The new strategic institute extension TropEcS in detail - Conceptual and scientific advances

The unified coastal modelling will allow ZMT scientists to tackle problems of conceptually new characteristics. Here, three of these central advances along with scientific examples are highlighted:

(I) Coupling scales. The proposed approach will overcome frontiers and facilitate consistent coupling of scales, e.g., between local estuarine processes and global changes by local grid refinement and the explicit modelling of local interactions. Relevant processes include: short and long-distance dispersal of plankton, e.g. between marine reserves, aiding the planning of MPAs; local sources and aggregation points of plastic pollution, its spread across the world’s oceans and means to reduce its accumulation; disease spreading and potential compound effects associated with coastal flooding. Methodologically, this will be done in a combination of field measurement data combined with ocean and remote sensing data. ‘Digital twins’ and modern high-resolution spatiotemporal observations e.g. from passive and active satellite data or radar observations on hyperspectral imaging for coastal reef systems can provide large-scale context and thereby enable coupling scales. Efforts can feed into measurement methods on ocean accounting and ocean progress metrics.
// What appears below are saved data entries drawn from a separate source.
(** * MoltBot: the signal fusion and decision engine

    A shallow embedding of the arithmetic core of the MoltBot backend
    (src/backend): the strategies, the strategy aggregator, the classifier
    ensemble aggregator, the sentiment aggregator, the probability
    combiner, the target price calculator and the serialization cleaner.

    Conventions of the embedding.
    - The numbers of the program are read twice.  The modules of the first
      part read them as exact rationals ([Q], with [fval] where a value
      that is not a number can occur): the order and range properties
      proved on them do not depend on the last bit of a float.  The modules
      of [Runtime] read them as the binary64 floats of the interpreter
      ([Number.t]): what a function returns, digit for digit, is stated on
      them.
    - The signal strings 'BUY', 'SELL' and 'NEUTRAL' are the three
      constructors of [Signal]; no producer in the repository emits another.
    - A Python dictionary read with [.get(key, default)] is a record of
      optional fields read with [get].
    - An exception is a value of [exn]; code that can raise returns a
      [result].
    - The indicator functions of the third-party [ta] package, which
      src/backend/pandas_ta.py forwards to, are parameters of the functions
      that call them; so are the builtin [sum], the rounding of numpy
      scalars and [numpy.mean], whose results depend on the versions of
      CPython and numpy. *)

From Stdlib Require Import QArith Qround Qabs Qminmax Qpower Qreduction.
From Stdlib Require Import ZArith List String Bool Lia Lqa.
Import ListNotations.
Open Scope Q_scope.

Set Warnings "-register-all".

(** ** Python builtins *)

Module Py.

(** [x < y] on numbers. *)
Definition ltb (x y : Q) : bool := negb (Qle_bool y x).

(** [min(a, b)]: the first argument unless the second is smaller. *)
Definition min (a b : Q) : Q := if ltb b a then b else a.

(** [max(a, b)]: the first argument unless the second is larger. *)
Definition max (a b : Q) : Q := if ltb a b then b else a.

(** [max(a, b, c)]. *)
Definition max3 (a b c : Q) : Q := max (max a b) c.

(** Rounding to the nearest integer, ties to the even one. *)
Definition round_half_even (x : Q) : Z :=
  let f := Qfloor x in
  let r := x - inject_Z f in
  if ltb r (1 # 2) then f
  else if ltb (1 # 2) r then (f + 1)%Z
  else if Z.even f then f else (f + 1)%Z.

(** [round(x, ndigits)]. *)
Definition round (x : Q) (ndigits : nat) : Q :=
  let s := inject_Z (10 ^ Z.of_nat ndigits) in
  inject_Z (round_half_even (x * s)) / s.

(** [x or d] for an optional number: [None] and [0] are falsy. *)
Definition or_default (x : option Q) (d : Q) : Q :=
  match x with
  | Some v => if Qeq_bool v 0 then d else v
  | None => d
  end.

(** [d.get(key, default)]. *)
Definition get {A : Type} (field : option A) (default : A) : A :=
  match field with
  | Some v => v
  | None => default
  end.

(** [sum(...)] of a list of numbers. *)
Definition sum (l : list Q) : Q := fold_left Qplus l 0.

(** [len(l)] as a number. *)
Definition len {A : Type} (l : list A) : Q := inject_Z (Z.of_nat (List.length l)).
(II) Exploring tipping effects. Tipping effects can arise when nonlinear feedbacks between different sub-components are present and lead to irreversible transitions. Coral reefs, the El Niño Southern Oscillation (ENSO) or African and Indian monsoon shifts have been suggested as potential tipping elements. Other environmental tipping points could be related to anthropogenic nutrient and material inputs into coastal waters leading to oxygen minimum zone formation. Our approach will allow addressing social tipping points too – referring to social disruptions either towards violence or upscaling solutions - and give evidence to research on human well-being and social justice. Tourism encounters social tipping points (at regional levels) for instance. Yet, tipping points could also be the result of specific model assumptions and subject to spatial assumptions. TropECS would provide finer-scaled and spatially explicit models to specify dynamics of tipping points and help formulating responses.
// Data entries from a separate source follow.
Section Service.
Context `{lib : JwtLib} `{cfg : AuthConfig}.

Lemma verifyToken_accepts_inv token now claims :
  verifyToken token now = Return (Some claims) →
  jws_decode token = Some (claims, hmac JWT_SECRET claims) ∧
  seconds now < exp claims.
Proof.
  rewrite AuthFacts.verifyToken_cases.
  destruct (jwt_verify token JWT_SECRET now) as [c |] eqn:Hv; [| done].
  intros [= <-]. by apply AuthFacts.jwt_verify_accepts_inv.
Qed.

(** [authenticateRequest] never throws, and it answers with claims only
    for a request that carries a non-empty token whose signature
    verifies under the secret and which has not expired. *)
Theorem authenticated_request_carries_valid_token :
  (∀ request now, ∃ r, authenticateRequest request now = Return r) ∧
  (∀ request now claims,
      authenticateRequest request now = Return (Some claims) →
      ∃ token,
        extractTokenFromRequest request = Some token ∧ token ≠ "" ∧
        jws_decode token = Some (claims, hmac JWT_SECRET claims) ∧
        seconds now < exp claims).
Proof.
  split.
  - intros request now. unfold authenticateRequest.
    destruct (extractTokenFromRequest request) as [[| c token] |]; eauto.
    rewrite AuthFacts.verifyToken_cases.
    destruct (jwt_verify _ _ _); eauto.
  - intros request now claims. unfold authenticateRequest.
    destruct (extractTokenFromRequest request) as [[| c token] |]; try done.
    intros Hv%verifyToken_accepts_inv. exists (String c token).
    split; [done |]. split; [done |]. exact Hv.
Qed.


Lemma extract_bearer ip token cookie body :
  extractTokenFromRequest (mkRequest ip (Some ("Bearer " +:+ token)) cookie body)
    = Some token.
Proof.
  unfold extractTokenFromRequest. cbn [authorization]. simpl.
  change ("" +:+ token) with token.
  rewrite Nat.sub_0_r, AuthFacts.substring_all. by destruct token.
Qed.

(** A token [generateToken] issued authenticates a request that
    carries it before it expires, as bearer token of the authorization
    header (whatever the cookie holds) and as the token cookie alike,
    and the claims the routes get are those of the payload. *)
Theorem issued_token_authenticates `{!JwtLibLaws} :
  ∀ payload issued now ip cookie body,
    generateToken payload issued ≠ "" →
    seconds now < seconds issued + JWT_EXPIRES_IN →
    let token := generateToken payload issued in
    let claims := mkClaims payload (seconds issued)
                    (seconds issued + JWT_EXPIRES_IN) in
    authenticateRequest (mkRequest ip (Some ("Bearer " +:+ token)) cookie body) now
      = Return (Some claims) ∧
    authenticateRequest (mkRequest ip None (Some token) body) now
      = Return (Some claims).
Proof.
  intros payload issued now ip cookie body Hne Hlive. cbv zeta.
  set (claims := mkClaims payload (seconds issued) (seconds issued + JWT_EXPIRES_IN)).
  assert (verifyToken (generateToken payload issued) now = Return (Some claims))
    as Hverify.
  { rewrite AuthFacts.verifyToken_cases.
    rewrite (AuthFacts.jwt_verify_accepts _ now claims); [done | | done].
    unfold generateToken, jwt_sign. apply jws_decode_encode. }
  revert Hne Hverify. generalize (generateToken payload issued).
  intros token Hne Hverify. split.
  - unfold authenticateRequest. rewrite extract_bearer. by destruct token.
  - unfold authenticateRequest, extractTokenFromRequest.
    cbn [authorization cookie_token]. by destruct token.
Qed.

End Service.

Import Reference.

Lemma issued_token_authenticates_witness :
  let payload := mkTokenPayload "u0" "ada@example.com" "candidate" in
  let token := generateToken payload 5000 in
  let claims := mkClaims payload (seconds 5000) (seconds 5000 + JWT_EXPIRES_IN) in
  authenticateRequest
    (mkRequest None (Some ("Bearer " +:+ token)) (Some "stale") None) 86400000
    = Return (Some claims) ∧
  authenticateRequest (mkRequest None None (Some token) None) 86400000
    = Return (Some claims).
Proof.
  intros payload.
  apply (issued_token_authenticates payload 5000 86400000 None (Some "stale") None).
  - vm_compute. discriminate.
  - vm_compute. reflexivity.
Defined.


Lemma authenticated_request_carries_valid_token_witness :
  ∃ token,
    extractTokenFromRequest (profile_get_request 5000) = Some token ∧ token ≠ "" ∧
    jws_decode token = Some (ReferenceFacts.ada_claims, hmac JWT_SECRET ReferenceFacts.ada_claims) ∧
    seconds 6000 < exp ReferenceFacts.ada_claims.
Proof.
  apply (proj2 authenticated_request_carries_valid_token (profile_get_request 5000) 6000).
  vm_compute. reflexivity.
Defined.

End AuthRequestFacts.

(** ** What the schemas accept *)

Module SchemaMeaningFacts.
Import Js Regex Zod Validation SchemaMeaning.

(** A star over one character class: it stops here, or takes a character
    of the class and goes on. *)
Lemma star_chr p k s b :
  matches (Star (Chr p)) b s k =
    k b s || match s with
             | c :: s' => p c && matches (Star (Chr p)) false s' k
             | [] => false
             end.
Proof.
  destruct s as [| c s']; [reflexivity |].
  cbn [matches length]. rewrite (proj2 (Nat.ltb_lt _ _)) by lia. reflexivity.
Qed.

Lemma matches_cat r1 r2 b s k :
  matches (Cat r1 r2) b s k = matches r1 b s (λ b' s', matches r2 b' s' k).
Proof. reflexivity. Qed.

Lemma matches_alt r1 r2 b s k :
  matches (Alt r1 r2) b s k = matches r1 b s k || matches r2 b s k.
Proof. reflexivity. Qed.

Lemma matches_eps b s k : matches Eps b s k = k b s.
Proof. reflexivity. Qed.

Lemma matches_chr_cons p b c s k :
  matches (Chr p) b (c :: s) k = p c && k false s.
Proof. reflexivity. Qed.

Lemma matches_look r b s k :
  matches (Look r) b s k = matches r b s (λ _ _, true) && k b s.
Proof. reflexivity. Qed.

Lemma star_dot_then p s b :
  matches (Cat (Star (Chr dot)) (Chr p)) b s (λ _ _, true) = first_line_has p s.
Proof.
  change (matches (Cat (Star (Chr dot)) (Chr p)) b s (λ _ _, true))
    with (matches (Star (Chr dot)) b s (λ b' s', matches (Chr p) b' s' (λ _ _, true))).
  revert b. induction s as [| c s IH]; intros b; rewrite star_chr.
  - reflexivity.
  - rewrite IH. cbn [matches first_line_has]. by rewrite andb_true_r.
Qed.

Lemma star_chr_eol p s b :
  matches (Star (Chr p)) b s (λ b' s', matches Eol b' s' (λ _ _, true)) = forallb p s.
Proof.
  revert b. induction s as [| c s IH]; intros b; rewrite star_chr.
  - reflexivity.
  - rewrite IH. reflexivity.
Qed.

Lemma existsb_false {A} (f : A → bool) l :
  Forall (λ x, f x = false) l → existsb f l = false.
Proof. induction 1 as [| x l Hx _ IH]; [done |]. cbn [existsb]. by rewrite Hx, IH. Qed.

(** A pattern that starts with [^] is tried at the start only. *)
Lemma test_bol r s :
  test (Cat Bol r) s = matches r true (list_ascii_of_string s) (λ _ _, true).
Proof.
  unfold test. cbn [seq existsb drop matches].
  rewrite bool_decide_eq_true_2 by done. cbn [andb].
  rewrite existsb_false; [apply orb_false_r |].
  apply Forall_forall. intros i Hi%elem_of_seq.
  rewrite bool_decide_eq_false_2 by lia. reflexivity.
Qed.

Lemma passwordRegex_test password :
  Regex.test passwordRegex password = three_classes password.
Proof.
  change passwordRegex
    with (Cat Bol (Cat (Look (Cat (Star (Chr dot)) (Chr lower)))
                    (Cat (Look (Cat (Star (Chr dot)) (Chr upper)))
                         (Look (Cat (Star (Chr dot)) (Chr digit)))))).
  rewrite test_bol. unfold three_classes.
  set (cs := list_ascii_of_string password).
  rewrite matches_cat, matches_look. cbn beta. rewrite star_dot_then.
  rewrite matches_cat, matches_look. cbn beta. rewrite star_dot_then.
  rewrite matches_look, star_dot_then.
  by rewrite andb_true_r, andb_assoc.
Qed.

Lemma plus_chr_eol p s b :
  matches (Cat (Plus (Chr p)) Eol) b s (λ _ _, true) = nonempty s && forallb p s.
Proof.
  unfold Plus. rewrite !matches_cat.
  destruct s as [| c s]; [reflexivity |].
  rewrite matches_chr_cons. cbn beta. by rewrite star_chr_eol.
Qed.

Lemma plus_not_phone_char c : lit "+" c = true → phone_char c = false.
Proof.
  unfold lit. intros Hc%N.eqb_eq.
  unfold phone_char, any_of, digit, space, between, lit. cbn [existsb].
  rewrite <- Hc. reflexivity.
Qed.

Lemma phoneRegex_test phone :
  Regex.test phoneRegex phone = phone_like phone.
Proof.
  change phoneRegex
    with (Cat Bol (Cat (Alt (Chr (lit "+")) Eps) (Cat (Plus (Chr phone_char)) Eol))).
  rewrite test_bol. unfold phone_like.
  destruct (list_ascii_of_string phone) as [| c cs]; [reflexivity |].
  rewrite matches_cat, matches_alt, matches_eps, matches_chr_cons. cbn beta.
  rewrite !plus_chr_eol.
  destruct (lit "+" c) eqn:Hplus.
  - cbn [andb nonempty forallb]. rewrite (plus_not_phone_char c Hplus).
    apply orb_false_r.
  - reflexivity.
Qed.

(** *** Helpers on validation *)

Lemma validate_data_none schema body :
  (parse schema [] body).1 ≠ [] → (validate schema body).2 = None.
Proof.
  intros Hne. rewrite ValidationFacts.validate_data.
  by destruct (parse schema [] body).1.
Qed.

Lemma lookup_prop_absent k props : k ∉ props.*1 → lookup_prop k props = JUndefined.
Proof.
  induction props as [| [k' v] props IH]; [done |].
  cbn [lookup_prop fmap list_fmap fst]. intros Hk.
  rewrite bool_decide_eq_false_2.
  - apply IH. intros Hin. apply Hk. by right.
  - intros ->. apply Hk. by left.
Qed.

(** The parsed value of an object whose fields are all optional holds
    only keys of the shape that the input holds too. *)
Lemma parse_optional_object_keys p props shape :
  Forall (λ ks, ∃ inner, ks.2 = ZOptional inner) shape →
  ∃ ys, (parse (ZObject shape) p (JObj props)).2 = JObj ys ∧
        ∀ k, k ∈ ys.*1 → k ∈ shape.*1 ∧ k ∈ props.*1.
Proof.
  induction 1 as [| [k s] shape [inner Hs] _ IH].
  - exists []. split; [done |]. intros k Hk. by apply elem_of_nil in Hk.
  - cbn [snd] in Hs. subst s. revert IH. cbn [parse].
    destruct (decide (k ∈ props.*1)) as [Hin | Hnin].
    + destruct (match lookup_prop k props with JUndefined => _ | _ => _ end)
        as [is1 y].
      match goal with
      | |- context [?f shape] =>
          lazymatch type of f with
          | list (string * Schema) → list Issue * list (string * JsValue) =>
              destruct (f shape) as [is2 ys']
          end
      end.
      cbn [snd]. intros (ys & [= <-] & Hkeys).
      eexists. split; [reflexivity |]. intros k' Hk'.
      destruct (is_undefined y && negb (bool_decide (k ∈ props.*1))).
      * destruct (Hkeys k' Hk') as [? ?]. split; [by right | done].
      * cbn [fmap list_fmap fst] in Hk'.
        apply elem_of_cons in Hk' as [-> | Hk'].
        -- split; [by left | done].
        -- destruct (Hkeys k' Hk') as [? ?]. split; [by right | done].
    + rewrite (lookup_prop_absent k props Hnin).
      match goal with
      | |- context [?f shape] =>
          lazymatch type of f with
          | list (string * Schema) → list Issue * list (string * JsValue) =>
              destruct (f shape) as [is2 ys']
          end
      end.
      cbn [snd is_undefined]. rewrite bool_decide_eq_false_2 by done.
      cbn [negb andb]. intros (ys & [= <-] & Hkeys).
      exists ys'. split; [reflexivity |]. intros k' Hk'.
      destruct (Hkeys k' Hk') as [? ?]. split; [by right | done].
Qed.

Lemma parse_object_only schema body :
  (∀ props, body ≠ JObj props) →
  validate (ZObject schema) body = ({[ "" := [invalid_type "object" body] ]}, None).
Proof. intros Hobj. destruct body; try reflexivity. by destruct (Hobj props). Qed.

Lemma collect_errors_nonempty i issues : collect_errors (i :: issues) ≠ ∅.
Proof.
  intros Hempty.
  pose proof (ValidationFacts.collect_errors_lookup (i :: issues)
                (String.concat "." (Zod.path i))) as Hl.
  rewrite Hempty, lookup_empty in Hl.
  unfold messages_at in Hl. rewrite filter_cons_True in Hl by done.
  by rewrite fmap_cons in Hl.
Qed.

Lemma trim_blank s :
  forallb space (list_ascii_of_string s) = true → trim s = "".
Proof.
  intros Hall. unfold trim.
  assert (trim_start (list_ascii_of_string s) = []) as ->; [| reflexivity].
  induction (list_ascii_of_string s) as [| c cs IH]; [done |].
  cbn [forallb] in Hall. apply andb_true_iff in Hall as [Hc Hcs].
  cbn [trim_start]. rewrite Hc. by apply IH.
Qed.

Lemma parse_optional_string_path p cks v :
  Forall (λ i, Zod.path i = p) (parse (ZOptional (ZString cks)) p v).1.
Proof.
  destruct v;
    match goal with
    | |- Forall _ (parse _ _ JUndefined).1 => apply Forall_nil_2
    | |- Forall _ (parse _ _ ?v).1 => exact (ValidationFacts.parse_string_path p cks v)
    end.
Qed.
(III) Compound events. These are hazards that take place due to the co-occurrence of multiple individual events that are assumed to be independent. If the origins of the contributing events are related the likelihood of co-occurrence increases. Indeed, marine compound events such as extreme storms with precipitation and coastal flooding were recently reported to increase.Highly relevant for human well-being and social justice dynamics is, for instance, the need for fishers in Peru to embark on fishing cruises, even during risky conditions during El Niño years. TropECS will be employed to improve understanding of such complex mechanisms and describe emergent phenomena, resulting from the non-linear cross-talk between components and their traceability. Thus, devastating effects and nexus repercussions that exceed typical adaptation measures could be modelled more realistically.
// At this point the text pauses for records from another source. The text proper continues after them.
(** When nothing compares above the threshold and no mode count is given,
    construction on a square pupil completes, with factors that have no
    column. *)
Lemma init_completes_with_empty_factors (g : globals) (clk : clock T)
      (self : obj T) (w : nat) :
  (forall v, s_ltb (thresh self) v = false) ->
  xx_max self = None -> vv_max self = None ->
  shape (pupil self) = [w; w] -> 0 < w -> g_pup_width g = Some w ->
  2 <= prod (shape (wind self)) ->
  exists ps fxx fvv sm x0 p,
    __init__ g clk self = Ok ps
    /\ factor_xx ps = Some fxx /\ factor_vv ps = Some fvv
    /\ state_matrix ps = Some sm /\ x ps = Some x0
    /\ shape fxx = [p; 0] /\ shape fvv = [p; 0]
    /\ shape (A sm) = [p; p] /\ shape x0 = [p].
Proof.
  intros Hth Hxx Hvv Sp Hw Hg Hwind. unfold __init__.
  unfold shape_at at 1. rewrite Sp. cbn [nth_error bind].
  destruct (Nat.eqb_spec w 0) as [Hw0|_]; [lia|]. cbn [bind].
  rewrite Hg. cbn [require bind].
  unfold mgrid_scaled.
  match goal with
  | |- context [mask_select ?yy (pupil self)] =>
      destruct (mask_select_grid yy (pupil self) w eq_refl Sp)
        as (yy' & n & Eyy & Syy)
  end.
  rewrite Eyy. cbn [bind].
  match goal with
  | |- context [mask_select ?xx (pupil self)] =>
      destruct (mask_select_grid xx (pupil self) w eq_refl Sp)
        as (xx' & n' & Exx & Sxx)
  end.
  rewrite Exx. cbn [bind].
  set (sigma_xx := _covariance self xx' yy' xx' yy').
  assert (Ss : shape sigma_xx = [n' * 1; n' * 1]).
  { unfold sigma_xx. rewrite _covariance_shape, Sxx. reflexivity. }
  destruct (eigh_ok sigma_xx _ Ss) as (vals & vecs & Ee).
  destruct (_factorh_threshold_excludes_all self sigma_xx vals vecs Ee)
    as (fxx & fi & r & Ef & Sm & Sf & Sfi & _ & _);
    [intros v _; apply Hth|].
  rewrite Ss in Sm. inversion Sm as [Hr]. clear Sm.
  rewrite Hxx, Ef. cbn [bind].
  destruct (Nat.ltb_spec 0 (prod (shape (wind self)))) as [_|Hc]; [|lia].
  destruct (Nat.ltb_spec 1 (prod (shape (wind self)))) as [_|Hc]; [|lia].
  cbn [bind].
  match goal with
  | |- context [StateMatrix_init ?cov fi clk] =>
      assert (Sc : shape cov = [r; r]);
      [ unfold scale, nd_map; cbn [shape];
        rewrite _covariance_shape; cbn [shape]; rewrite Sxx, <- Hr;
        reflexivity
      | destruct (StateMatrix_init_ok cov fi clk r 0 Sc Sfi)
          as (sm & Esm & C & Sa) ]
  end.
  rewrite Esm. cbn [bind].
  assert (Ss' : shape sigma_xx = [r; r]) by now rewrite Ss, <- Hr.
  destruct (innovation_covariance_ok sm sigma_xx r C Sa Ss')
    as (sigma_vv & Ev & Sv).
  rewrite Ev. cbn [bind].
  destruct (eigh_ok sigma_vv r Sv) as (vals2 & vecs2 & Ee2).
  destruct (_factorh_threshold_excludes_all self sigma_vv vals2 vecs2 Ee2)
    as (fvv & fvi & r2 & Ef2 & Sm2 & Sf2 & _ & _ & _);
    [intros v _; apply Hth|].
  rewrite Sv in Sm2. inversion Sm2; subst r2.
  rewrite Hvv, Ef2. cbn [bind].
  unfold shape_at. rewrite Sf. cbn [nth_error bind].
  destruct (normal (default_rng (seed self)) [0]) as [z rng1] eqn:En.
  assert (Sz : shape z = [0]).
  { rewrite <- (normal_shape (default_rng (seed self)) [0]).
    now rewrite En. }
  unfold matvec. rewrite Sf, Sz. cbn [Nat.eqb bind].
  eexists. exists fxx, fvv, sm. eexists. exists r.
  split; [reflexivity|]. cbn [factor_xx factor_vv state_matrix x shape].
  repeat split; assumption || reflexivity.
Qed.
(** * Spectral models of the photon simulator

    A shallow embedding of
    [yt/analysis_modules/photon_simulator/spectral_models.py]:
    the energy grid of [SpectralModel], the table-driven emission model
    [TableApecModel] and the table-driven absorption model
    [TableAbsorbModel].

    Numbers.  The program computes with IEEE doubles held in numpy arrays.
    Every finite double is a rational, so arrays are [list Q] and the
    arithmetic is exact rational arithmetic: rounding, infinities and NaN are
    idealised away, and numeric results are compared with [==] ([Qeq]).
    Division by zero, which numpy answers with [inf], is [0] in [Q]; the
    theorems that depend on a quotient carry the hypothesis that keeps the
    divisor away from zero.  Where a line lands is stated on its computed
    energy [hc/lambda*scale_factor] as it is: nothing is derived from the
    exactness of that quotient.  The exponential of the absorption model is the
    real exponential, so that model returns a [list R].

    Units.  [YTQuantity] and [YTArray] attach a unit to a value and do not
    change it; they are the identity here.

    Errors.  A Python exception is a value of [exn]; a call that may raise
    returns a [result].  Methods that read or write attributes of [self] run
    in a state-and-error monad over the object. *)

From Stdlib Require Import Ascii String.
From Stdlib Require Import ZArith QArith Qreals Qminmax Reals Lia Psatz.
From Stdlib Require Import List Bool Sorting.Sorted Setoid Morphisms.
Import ListNotations.

Local Open Scope Z_scope.
Local Open Scope Q_scope.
(IV) Ecosystem services and biodiversity policy: The future role of ecosystem services includes coastal protection and blue carbon storage as well as the corresponding potential for climate change-mitigation and -adaptation, i.e. the ‘blue carbon wealth of nations’. The emerging controversy about the size of blue carbon stocks and their value for climate change-mitigation requires a better understanding via modelling of complex processes, interactions and interdependencies. ZMT working groups on mangrove ecology and coral reef carbonate sedimentology can generate datasets on gaps in blue carbon assessments in order to model the carbonate fluxes in these ecosystems. Those can feed directly into the finer scaled TropECS models. Simultaneous policy analysis will be required to assess offsetting efforts from industry and international accounting efforts.